Guinjoan,
                    born in Tarragona, helped his parents in the fields until
                    he was twenty. His musical talents first won him a place
                    in Barcelona's conservatory then at the Ecole Normale in
                    Paris. After a career as concert pianist, which ended in
                    1960, he turned to composition, studying in Paris and attending
                    classes with Messiaen, concerts of Domaine Musicale and encountering
                    Berio, Xenakis and Stockhausen. His first works until the
                    mid-1970s were avant-garde - the stuff of London's Roundhouse. 
                
                 
                
                
                Here the
                    three single movement concertos are a product of his later
                    more accessible style although they sometimes wave the shrouds
                    of his earlier years. 
                
                 
                
                The Clarinet
                      Concerto is wild, woolly, unruly, effervescent, feral,
                      jazzy, boisterous, percussion-riled and rapped ... even
                      humorous. Parallels are going to be approximate as usual
                      but the closest I can offer are late Bernstein and Panufnik
                      in his most explosive vein.  Here it is played by the dedicatee.
                      The Piano Concerto emerges from inky realms, grumbling
                      deep in the bass and generating great churning whirlpools,
                      jazzily metropolitan, confident, tense, dissonant, plangent,
                      crystalline, ruthlessly violent and exciting. It is dedicated
                      to Ernest Lluch who was assassinated by ETA.  The Music
                      for cello and orchestra is also played by its dedicatee.
                      It starts, as does the Clarinet Concerto, with the solo
                      instrument alone. Here the cello is sinister, woody, resonant,
                      motorically awesome, gritty, alive with virtuoso invention.
                      It inevitably echoes the otherness of the Kodaly solo cello
                      sonata. After some five minutes of soliloquy the orchestra
                      joins in a tempest of motivic shards and shadows with some
                      gamelan tattoos as at 10:04. This is in the further reaches
                      and is closer to Guinjoan's 1970s avant-garde grounding.

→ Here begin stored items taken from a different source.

Lemma enrich_loop_not_ok net (cs : list (list string)) :
  (forall i rq, exists r, net i rq = inr r /\ ok r = false) ->
  forall by_title w,
  exists w',
    enrich_loop net cs by_title w = (inr by_title, w')
    /\ reaches w w' (map (fun c => EvGet (imageinfo_request c)) cs) 0.
Proof.
  intros Hnet. induction cs as [|c cs IH]; intros by_title w.
  - exists w. split; [done|apply reaches_refl].
  - cbn [enrich_loop]. unfold bind at 1.
    destruct (Hnet (next_call w) (imageinfo_request c)) as (r & Hr & Hok).
    unfold imageinfo_request in Hr.
    rewrite (get_with_retry_answered _ _ _ _ _ _ _ _ Hr).
    unfold bind at 1. unfold lift, collect_response. rewrite Hok.
    destruct (IH by_title
                (mkWorld (S (next_call w)) (next_lookup w)
                   (trace w ++ [EvGet (mkRequest API_URL
                      (imageinfo_params (str_join "|" c)) HEADERS 20)])))
      as (w' & Hrun & Hreach).
    exists w'. split; [exact Hrun|].
    change (map (fun c0 => EvGet (imageinfo_request c0)) (c :: cs))
      with ([EvGet (imageinfo_request c)]
            ++ map (fun c0 => EvGet (imageinfo_request c0)) cs)%list.
    eapply (reaches_trans _ _ _ _ _ 0 0); [|exact Hreach].
    unfold reaches, imageinfo_request. cbn. repeat split; lia.
Qed.

(** X20.  An HTTP error status is not a failure of the fetch: when every
    GET is answered with a status that is not OK, each chunk is queried
    exactly once, nothing is slept, no answer is read, and the file list
    is the seeded one. *)
Theorem files_body_http_errors
    (net : Transport) (page : Page) (w : world)
    (fs : list FileRecord) (titles : list string) :
  (forall i rq, exists r, net i rq = inr r /\ ok r = false) ->
  seed_phase (listed_images page) = inr (fs, titles) ->
  exists evs,
    fst (files_body net page w) = inr fs
    /\ reaches w (snd (files_body net page w)) evs 0
    /\ gets_of evs = map imageinfo_request (chunks titles)
    /\ sleeps_of evs = [].
Proof.
  intros Hnet Hseed.
  unfold files_body, bind, lift. rewrite Hseed. cbn [fst snd].
  exists (map (fun c => EvGet (imageinfo_request c)) (chunks titles)).
  assert (Hg : forall cs, gets_of (map (fun c => EvGet (imageinfo_request c)) cs)
                          = map imageinfo_request cs)
    by (induction cs as [|c cs IH]; [done|];
        change (gets_of (map (fun c0 => EvGet (imageinfo_request c0)) (c :: cs)))
          with (imageinfo_request c
                :: gets_of (map (fun c0 => EvGet (imageinfo_request c0)) cs));
        by rewrite IH).
  assert (Hs : forall cs, sleeps_of (map (fun c => EvGet (imageinfo_request c)) cs) = [])
    by (induction cs as [|c cs IH]; [done|exact IH]).
  rewrite Hg, Hs.
  unfold enrich_and_merge. destruct titles as [|t ts].
  - split; [done|]. split; [apply reaches_refl|done].
  - unfold try_except, bind, ret.
    destruct (enrich_loop_not_ok net (chunks (t :: ts)) Hnet ∅ w) as (w' & -> & Hreach).
    cbn [fst snd]. by rewrite reconcile_empty.
Qed.

(** ** Strings that [replace] leaves alone *)

Lemma replace_absent (old new s : string) :
  contains old s = false -> replace_from old new 0 s = s.
Proof.
  induction s as [|c s IH]; [done|]. cbn [contains replace_from].
  intros H. apply orb_false_iff in H as [Hp Hc]. rewrite Hp. by rewrite IH.
Qed.

(** X21.  A seeded url that contains no [http:] (an [https:] url, for
    one) is its own [https] form, and a url that does not begin with [//]
    or contains no [//imslp.org/] is its own [direct] form. *)
Theorem seed_file_urls_unchanged
    (img : Image) (f : FileRecord) (ts : list string) (s : string) :
  seed_file img = inr (f, ts) ->
  f_url f = JStr s ->
  s <> EmptyString ->
  (contains "http:" s = false -> https (f_download_urls f) = JStr s)
  /\ (startswith s "//" = false \/ contains "//imslp.org/" s = false ->
      direct (f_download_urls f) = JStr s).
Proof.
  intros Hseed Hurl Hne.
  apply seed_file_inr in Hseed as (info & name & ptitle & _ & _ & _ & _ & _ & _ & Hd & _).
  apply seed_download_urls_inr in Hd as (_ & _ & Htrue).
  destruct Htrue as (s' & Hs' & _ & Hh & Hdir).
  { rewrite Hurl. simpl. apply String.eqb_neq in Hne. by rewrite Hne. }
  rewrite Hurl in Hs'. injection Hs' as <-. split.
  - intros Hc. rewrite Hh. unfold str_replace. by rewrite replace_absent.
  - intros [Hsw|Hc]; rewrite Hdir.
    + by rewrite Hsw.
    + destruct (startswith s "//"); [|done].
      unfold str_replace. by rewrite replace_absent.
Qed.

(** ** Reconciliation with a batched url *)

(** X22.  When the merge loop runs to its end, every record whose batched
    info has a non-empty url ends with that url, and its [download_urls]
    agree with it: [original] and [direct] are the url, [https] is the
    url with [http:] replaced by [https:]. *)
Theorem reconcile_remote_url
    (by_title : gmap string json) (fs fs' : list FileRecord) :
  reconcile by_title fs = (fs', None) ->
  Forall2 (fun f f' =>
             forall t info,
               f_title f = Some t -> by_title !! t = Some info ->
               truthy info = true ->
               truthy (info_field info "url") = true ->
               exists s,
                 info_field info "url" = JStr s
                 /\ f_url f' = JStr s
                 /\ original (f_download_urls f') = JStr s
                 /\ https (f_download_urls f') = JStr (str_replace "http:" "https:" s)
                 /\ direct (f_download_urls f') = JStr s)
          fs fs'.
Proof.
  intros H. apply reconcile_completed in H.
  eapply Forall2_impl; [exact H|]. clear H.
  intros f f' H t info Ht Hl Hi Hu. cbv beta in H.
  assert (Hm : matched_info by_title f = Some info)
    by (apply matched_info_truthy; eauto).
  rewrite Hm in H.
  destruct (merge_file_url_str _ _ _ H Hu) as (s0 & Hs0 & _).
  destruct (merge_file_download_urls _ _ _ H Hu) as (s & Hs & Ho & Hh & Hd).
  apply merge_file_fields in H as (_ & _ & [Hurl _] & _).
  specialize (Hurl Hu). rewrite Hurl, Hs0 in Hs. injection Hs as <-.
  exists s0. rewrite Ho, Hd, Hh, Hurl, Hs0. done.
Qed.

(** ** Reading the batched answer *)

Lemma py_or_truthy (a b : json) : truthy (py_or a b) = true -> truthy b = false -> py_or a b = a.
Proof. unfold py_or. destruct (truthy a); [done|congruence]. Qed.

(** X23.  The mapping built from the page entries of an answer holds,
    besides what it held before, only titles of entries paired with the
    FIRST element of their [imageinfo]: an entry without a non-empty
    string title or without a non-empty [imageinfo] contributes nothing. *)
Theorem collect_pages_sound (ps : list json) :
  forall (by_title by_title' : gmap string json),
  collect_pages ps by_title = inr by_title' ->
  forall t info,
    by_title' !! t = Some info ->
    by_title !! t = Some info
    \/ exists p ii,
         p ∈ ps
         /\ t <> EmptyString
         /\ dict_get p "title" JNull = inr (JStr t)
         /\ dict_get p "imageinfo" JNull = inr ii
         /\ truthy ii = true
         /\ index0 ii = inr info.
Proof.
  induction ps as [|p ps IH]; intros m m' H t info Hl; cbn [collect_pages] in H.
  - left. by simplify_eq.
  - destruct (dict_get p "title" JNull) as [e|ti] eqn:Hti; [done|].
    destruct (dict_get p "imageinfo" JNull) as [e|iiv] eqn:Hii; [done|].
    cbn [rbind] in H.
    destruct (negb (truthy ti) || negb (truthy (py_or iiv (JArr [])))) eqn:Hskip.
    + destruct (IH _ _ H t info Hl) as [?|(p' & ii & Hin & ?)]; [by left|].
      right. exists p', ii. split; [by apply list_elem_of_further|done].
    + apply orb_false_iff in Hskip as [Htt Hiit].
      apply negb_false_iff in Htt, Hiit.
      assert (Hor : py_or iiv (JArr []) = iiv) by (by apply py_or_truthy).
      rewrite Hor in H, Hiit.
      destruct (index0 iiv) as [e|info0] eqn:Hidx; [done|]. cbn [rbind] in H.
      destruct (store_info ti info0 m) as [e|m1] eqn:Hst; [done|]. cbn [rbind] in H.
      destruct (IH _ _ H t info Hl) as [Hm1|(p' & ii & Hin & ?)].
      * destruct ti as [| | |t0| |]; cbn [store_info] in Hst; simplify_eq;
          try (by left).
        destruct (decide (t0 = t)) as [->|Hne].
        { rewrite lookup_insert_eq in Hm1. simplify_eq.
          right. exists p, iiv. split; [by apply list_elem_of_here|].
          split; [|done].
          simpl in Htt. by apply negb_true_iff, String.eqb_neq in Htt. }
        { rewrite lookup_insert_ne in Hm1 by done. by left. }
      * right. exists p', ii. split; [by apply list_elem_of_further|done].
Qed.

(** ** The canonical link *)









(** ** The [exists] flag *)

Lemma within_no_lookup {A} (m : M A) g t w :
  within m g 0 t -> next_lookup (snd (m w)) = next_lookup w.
Proof.
  intros H. destruct (H w) as (evs & l & (_ & _ & Hl) & _ & Hl0 & _). lia.
Qed.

                      Nevertheless much of this is fascinating and as the work
                      progresses the voices of disintegration are subdued if
                      not completely stilled.
                
                 
                
                Guinjoan
                    is now one of Catalan music's doyens. I hope there is some
                    way to get to hear his well reported Second Symphony and
                    his opera Gaudi. 
                
                 
                
                Do get
                    this disc - it's not an easy listen for most of the time
                    but it is rewarding and will appeal to anyone already wedded
                    to the constituency of Bernstein, Bolcom and Schuman.